GOAL OF THE EXERCISE: Write out again, exactly, the lines below starting at the one with "Fixpoint dp_rows (i" and ending at the one with "(** [min_by_key]: the".
*** Opening of DATA IN THIS EXERCISE ***
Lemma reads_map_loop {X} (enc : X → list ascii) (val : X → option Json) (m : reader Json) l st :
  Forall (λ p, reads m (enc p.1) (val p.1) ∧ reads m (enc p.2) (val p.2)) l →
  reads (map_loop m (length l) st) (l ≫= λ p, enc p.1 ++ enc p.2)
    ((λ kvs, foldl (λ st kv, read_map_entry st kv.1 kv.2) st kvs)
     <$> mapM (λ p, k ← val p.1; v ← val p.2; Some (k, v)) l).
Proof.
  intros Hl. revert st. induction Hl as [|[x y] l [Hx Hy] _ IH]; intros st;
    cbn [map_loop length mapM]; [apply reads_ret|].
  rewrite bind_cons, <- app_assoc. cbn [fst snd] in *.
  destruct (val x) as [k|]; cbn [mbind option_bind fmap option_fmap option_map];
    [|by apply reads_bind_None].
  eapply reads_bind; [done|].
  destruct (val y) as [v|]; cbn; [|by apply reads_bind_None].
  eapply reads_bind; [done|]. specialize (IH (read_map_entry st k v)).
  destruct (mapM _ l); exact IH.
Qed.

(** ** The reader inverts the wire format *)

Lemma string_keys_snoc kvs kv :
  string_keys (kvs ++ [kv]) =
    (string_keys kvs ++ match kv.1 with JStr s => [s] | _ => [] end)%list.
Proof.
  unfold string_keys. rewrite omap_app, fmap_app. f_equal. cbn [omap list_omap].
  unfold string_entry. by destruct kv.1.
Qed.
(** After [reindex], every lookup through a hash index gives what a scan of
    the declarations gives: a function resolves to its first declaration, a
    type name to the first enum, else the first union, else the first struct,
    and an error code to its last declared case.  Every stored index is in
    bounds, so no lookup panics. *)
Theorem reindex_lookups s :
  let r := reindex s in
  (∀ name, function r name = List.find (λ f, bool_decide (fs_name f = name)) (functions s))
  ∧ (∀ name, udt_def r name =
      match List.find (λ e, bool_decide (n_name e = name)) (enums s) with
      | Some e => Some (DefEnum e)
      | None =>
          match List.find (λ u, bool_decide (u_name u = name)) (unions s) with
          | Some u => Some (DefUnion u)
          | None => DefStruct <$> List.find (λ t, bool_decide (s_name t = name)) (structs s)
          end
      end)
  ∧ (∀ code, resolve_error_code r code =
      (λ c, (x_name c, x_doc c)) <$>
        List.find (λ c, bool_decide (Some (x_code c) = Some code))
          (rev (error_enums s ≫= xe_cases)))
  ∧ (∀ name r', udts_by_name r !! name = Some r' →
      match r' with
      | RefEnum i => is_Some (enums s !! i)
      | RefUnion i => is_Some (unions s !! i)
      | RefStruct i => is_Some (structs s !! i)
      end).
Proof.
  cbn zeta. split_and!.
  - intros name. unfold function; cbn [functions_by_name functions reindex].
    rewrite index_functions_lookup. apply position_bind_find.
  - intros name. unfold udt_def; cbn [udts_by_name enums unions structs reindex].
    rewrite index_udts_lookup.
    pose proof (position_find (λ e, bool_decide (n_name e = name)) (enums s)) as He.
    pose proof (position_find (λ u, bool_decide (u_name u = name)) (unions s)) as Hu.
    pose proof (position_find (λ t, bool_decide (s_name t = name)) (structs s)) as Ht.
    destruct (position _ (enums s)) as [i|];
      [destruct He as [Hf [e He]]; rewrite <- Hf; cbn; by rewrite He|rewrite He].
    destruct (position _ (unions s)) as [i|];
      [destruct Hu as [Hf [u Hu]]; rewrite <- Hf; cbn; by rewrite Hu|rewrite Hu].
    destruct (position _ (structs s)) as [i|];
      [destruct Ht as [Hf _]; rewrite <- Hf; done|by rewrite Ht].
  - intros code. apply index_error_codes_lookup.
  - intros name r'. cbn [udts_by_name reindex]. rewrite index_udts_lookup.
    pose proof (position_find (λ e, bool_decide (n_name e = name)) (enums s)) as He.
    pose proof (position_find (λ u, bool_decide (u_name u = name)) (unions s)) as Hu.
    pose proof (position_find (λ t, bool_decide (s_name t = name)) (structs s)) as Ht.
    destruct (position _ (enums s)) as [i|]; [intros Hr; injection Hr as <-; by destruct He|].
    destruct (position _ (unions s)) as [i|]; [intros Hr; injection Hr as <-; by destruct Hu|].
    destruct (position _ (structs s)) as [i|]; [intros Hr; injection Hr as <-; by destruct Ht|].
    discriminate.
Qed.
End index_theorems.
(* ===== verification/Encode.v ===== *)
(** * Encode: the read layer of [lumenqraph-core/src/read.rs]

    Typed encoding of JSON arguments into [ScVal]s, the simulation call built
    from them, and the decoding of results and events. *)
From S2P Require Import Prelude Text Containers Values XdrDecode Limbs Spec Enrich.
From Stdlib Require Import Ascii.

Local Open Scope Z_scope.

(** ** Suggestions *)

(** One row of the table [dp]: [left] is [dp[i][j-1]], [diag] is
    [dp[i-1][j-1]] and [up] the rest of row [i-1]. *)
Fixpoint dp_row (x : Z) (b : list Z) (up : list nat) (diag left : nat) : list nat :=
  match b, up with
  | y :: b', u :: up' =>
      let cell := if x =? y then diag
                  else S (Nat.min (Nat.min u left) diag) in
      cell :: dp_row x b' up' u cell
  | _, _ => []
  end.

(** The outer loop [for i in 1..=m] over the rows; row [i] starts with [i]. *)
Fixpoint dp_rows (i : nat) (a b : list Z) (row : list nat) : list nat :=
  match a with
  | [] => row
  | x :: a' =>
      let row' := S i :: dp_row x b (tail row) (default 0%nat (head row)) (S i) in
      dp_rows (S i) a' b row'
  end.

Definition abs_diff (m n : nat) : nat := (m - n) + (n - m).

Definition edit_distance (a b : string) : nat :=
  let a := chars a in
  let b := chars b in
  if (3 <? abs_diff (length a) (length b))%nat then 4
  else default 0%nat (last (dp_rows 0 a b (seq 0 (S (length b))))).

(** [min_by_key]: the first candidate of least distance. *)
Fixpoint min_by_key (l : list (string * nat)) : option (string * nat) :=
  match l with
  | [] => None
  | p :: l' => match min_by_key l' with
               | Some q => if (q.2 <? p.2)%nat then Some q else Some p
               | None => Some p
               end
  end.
*** Close of DATA IN THIS EXERCISE ***
SOLVED EXERCISE:
Fixpoint dp_rows (i : nat) (a b : list Z) (row : list nat) : list nat :=
  match a with
  | [] => row
  | x :: a' =>
      let row' := S i :: dp_row x b (tail row) (default 0%nat (head row)) (S i) in
      dp_rows (S i) a' b row'
  end.

Definition abs_diff (m n : nat) : nat := (m - n) + (n - m).

Definition edit_distance (a b : string) : nat :=
  let a := chars a in
  let b := chars b in
  if (3 <? abs_diff (length a) (length b))%nat then 4
  else default 0%nat (last (dp_rows 0 a b (seq 0 (S (length b))))).

(** [min_by_key]: the first candidate of least distance. *)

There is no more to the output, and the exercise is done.